Repeat exactly, and only, the lines of the entries below from the one with "(imap packet_of sw)" through the one with "(** A file of", both ends included.

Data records
========================================================================

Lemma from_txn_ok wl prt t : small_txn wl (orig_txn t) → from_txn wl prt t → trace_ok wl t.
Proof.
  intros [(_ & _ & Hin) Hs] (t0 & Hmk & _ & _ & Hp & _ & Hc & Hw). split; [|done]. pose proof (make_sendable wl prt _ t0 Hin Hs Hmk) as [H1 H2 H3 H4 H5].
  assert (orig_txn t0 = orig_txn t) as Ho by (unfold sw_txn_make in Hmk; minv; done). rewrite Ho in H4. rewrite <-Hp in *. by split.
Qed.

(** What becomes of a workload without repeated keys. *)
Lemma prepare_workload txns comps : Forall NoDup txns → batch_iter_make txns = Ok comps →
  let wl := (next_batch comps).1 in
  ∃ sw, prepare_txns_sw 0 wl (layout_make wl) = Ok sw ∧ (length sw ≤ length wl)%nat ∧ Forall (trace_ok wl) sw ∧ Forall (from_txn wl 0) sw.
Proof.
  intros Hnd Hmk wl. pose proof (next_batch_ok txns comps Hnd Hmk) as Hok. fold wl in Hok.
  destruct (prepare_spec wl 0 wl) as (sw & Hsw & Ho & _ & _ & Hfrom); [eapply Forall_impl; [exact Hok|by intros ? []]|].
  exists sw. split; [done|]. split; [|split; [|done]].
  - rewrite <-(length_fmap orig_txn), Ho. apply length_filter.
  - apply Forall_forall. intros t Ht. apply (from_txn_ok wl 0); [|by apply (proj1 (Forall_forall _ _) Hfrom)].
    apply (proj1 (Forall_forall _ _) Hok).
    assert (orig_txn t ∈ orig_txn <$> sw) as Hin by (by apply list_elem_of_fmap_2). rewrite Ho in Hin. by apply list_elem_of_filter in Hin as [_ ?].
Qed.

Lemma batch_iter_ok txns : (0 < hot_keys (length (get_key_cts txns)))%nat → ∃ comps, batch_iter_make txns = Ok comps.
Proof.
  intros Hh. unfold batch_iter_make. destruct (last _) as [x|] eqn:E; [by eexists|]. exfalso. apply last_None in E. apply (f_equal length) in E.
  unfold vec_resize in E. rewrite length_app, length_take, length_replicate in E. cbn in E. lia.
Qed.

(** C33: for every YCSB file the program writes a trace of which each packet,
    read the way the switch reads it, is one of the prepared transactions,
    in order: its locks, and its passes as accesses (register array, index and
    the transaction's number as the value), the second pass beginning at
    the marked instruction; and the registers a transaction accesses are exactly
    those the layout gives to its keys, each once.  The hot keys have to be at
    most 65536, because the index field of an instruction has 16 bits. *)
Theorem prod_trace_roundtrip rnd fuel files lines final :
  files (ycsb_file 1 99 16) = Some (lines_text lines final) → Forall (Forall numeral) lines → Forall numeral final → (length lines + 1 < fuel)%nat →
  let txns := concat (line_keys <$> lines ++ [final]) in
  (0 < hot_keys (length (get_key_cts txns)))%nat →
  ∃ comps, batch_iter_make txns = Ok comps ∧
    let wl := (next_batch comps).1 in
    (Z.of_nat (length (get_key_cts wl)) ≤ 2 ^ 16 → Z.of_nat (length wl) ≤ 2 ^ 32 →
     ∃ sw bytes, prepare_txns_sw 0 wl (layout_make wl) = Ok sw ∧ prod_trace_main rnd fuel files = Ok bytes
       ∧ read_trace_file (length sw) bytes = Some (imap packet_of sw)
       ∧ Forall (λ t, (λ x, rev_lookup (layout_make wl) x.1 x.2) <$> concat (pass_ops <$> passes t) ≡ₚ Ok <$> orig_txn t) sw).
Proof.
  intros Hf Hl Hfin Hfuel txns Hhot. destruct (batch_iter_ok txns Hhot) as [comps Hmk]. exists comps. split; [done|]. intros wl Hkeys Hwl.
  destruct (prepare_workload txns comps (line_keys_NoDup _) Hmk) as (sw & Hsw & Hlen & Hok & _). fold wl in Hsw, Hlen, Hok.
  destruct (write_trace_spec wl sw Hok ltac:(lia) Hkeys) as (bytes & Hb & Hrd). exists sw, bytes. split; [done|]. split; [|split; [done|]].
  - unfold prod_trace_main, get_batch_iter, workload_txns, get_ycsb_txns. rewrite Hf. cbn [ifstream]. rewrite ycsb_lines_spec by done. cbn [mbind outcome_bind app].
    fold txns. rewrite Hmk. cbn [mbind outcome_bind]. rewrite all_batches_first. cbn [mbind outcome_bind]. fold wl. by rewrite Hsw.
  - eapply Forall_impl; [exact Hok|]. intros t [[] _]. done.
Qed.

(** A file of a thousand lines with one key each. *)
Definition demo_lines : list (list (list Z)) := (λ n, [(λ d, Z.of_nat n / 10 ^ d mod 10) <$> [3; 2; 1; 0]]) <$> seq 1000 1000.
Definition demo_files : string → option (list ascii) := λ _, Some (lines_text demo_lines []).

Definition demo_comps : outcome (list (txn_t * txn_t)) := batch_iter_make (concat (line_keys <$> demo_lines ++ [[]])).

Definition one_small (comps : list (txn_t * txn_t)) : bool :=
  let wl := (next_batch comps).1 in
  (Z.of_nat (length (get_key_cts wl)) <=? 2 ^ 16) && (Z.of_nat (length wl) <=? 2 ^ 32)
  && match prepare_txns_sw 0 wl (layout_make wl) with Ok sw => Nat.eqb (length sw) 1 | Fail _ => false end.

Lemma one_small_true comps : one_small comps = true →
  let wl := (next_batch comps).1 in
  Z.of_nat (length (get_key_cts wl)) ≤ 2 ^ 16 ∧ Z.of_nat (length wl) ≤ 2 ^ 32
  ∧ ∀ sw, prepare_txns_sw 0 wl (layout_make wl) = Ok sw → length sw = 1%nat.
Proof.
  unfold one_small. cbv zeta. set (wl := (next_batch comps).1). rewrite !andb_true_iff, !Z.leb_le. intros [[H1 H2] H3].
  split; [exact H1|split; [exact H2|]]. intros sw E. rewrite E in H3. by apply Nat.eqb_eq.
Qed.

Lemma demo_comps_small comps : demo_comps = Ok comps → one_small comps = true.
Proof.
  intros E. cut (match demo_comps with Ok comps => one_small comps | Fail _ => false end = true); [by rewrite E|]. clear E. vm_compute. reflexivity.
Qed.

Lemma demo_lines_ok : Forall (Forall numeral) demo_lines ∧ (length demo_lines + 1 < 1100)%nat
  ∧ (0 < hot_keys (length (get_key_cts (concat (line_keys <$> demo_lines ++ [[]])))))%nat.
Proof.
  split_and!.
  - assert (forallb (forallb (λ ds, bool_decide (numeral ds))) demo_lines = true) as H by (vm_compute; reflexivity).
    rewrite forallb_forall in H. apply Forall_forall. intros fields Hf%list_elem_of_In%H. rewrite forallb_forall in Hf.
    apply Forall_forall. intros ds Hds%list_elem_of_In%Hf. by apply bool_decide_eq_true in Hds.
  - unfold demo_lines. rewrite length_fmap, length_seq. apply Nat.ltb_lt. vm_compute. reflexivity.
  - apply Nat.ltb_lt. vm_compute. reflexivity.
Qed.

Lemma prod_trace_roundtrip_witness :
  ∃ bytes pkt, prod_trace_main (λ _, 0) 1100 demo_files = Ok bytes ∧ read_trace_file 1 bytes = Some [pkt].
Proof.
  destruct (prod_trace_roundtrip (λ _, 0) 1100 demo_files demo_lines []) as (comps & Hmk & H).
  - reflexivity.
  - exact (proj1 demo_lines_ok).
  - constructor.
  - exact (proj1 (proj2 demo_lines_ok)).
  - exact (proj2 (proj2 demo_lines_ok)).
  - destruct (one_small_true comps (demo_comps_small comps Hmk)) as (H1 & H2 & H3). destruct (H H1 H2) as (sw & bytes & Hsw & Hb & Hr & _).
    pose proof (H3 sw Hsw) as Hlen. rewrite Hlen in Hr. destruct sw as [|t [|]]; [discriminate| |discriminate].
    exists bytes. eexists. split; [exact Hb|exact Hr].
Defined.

========================================================================

Answer space
       ∧ read_trace_file (length sw) bytes = Some (imap packet_of sw)
       ∧ Forall (λ t, (λ x, rev_lookup (layout_make wl) x.1 x.2) <$> concat (pass_ops <$> passes t) ≡ₚ Ok <$> orig_txn t) sw).
Proof.
  intros Hf Hl Hfin Hfuel txns Hhot. destruct (batch_iter_ok txns Hhot) as [comps Hmk]. exists comps. split; [done|]. intros wl Hkeys Hwl.
  destruct (prepare_workload txns comps (line_keys_NoDup _) Hmk) as (sw & Hsw & Hlen & Hok & _). fold wl in Hsw, Hlen, Hok.
  destruct (write_trace_spec wl sw Hok ltac:(lia) Hkeys) as (bytes & Hb & Hrd). exists sw, bytes. split; [done|]. split; [|split; [done|]].
  - unfold prod_trace_main, get_batch_iter, workload_txns, get_ycsb_txns. rewrite Hf. cbn [ifstream]. rewrite ycsb_lines_spec by done. cbn [mbind outcome_bind app].
    fold txns. rewrite Hmk. cbn [mbind outcome_bind]. rewrite all_batches_first. cbn [mbind outcome_bind]. fold wl. by rewrite Hsw.
  - eapply Forall_impl; [exact Hok|]. intros t [[] _]. done.
Qed.

(** A file of a thousand lines with one key each. *)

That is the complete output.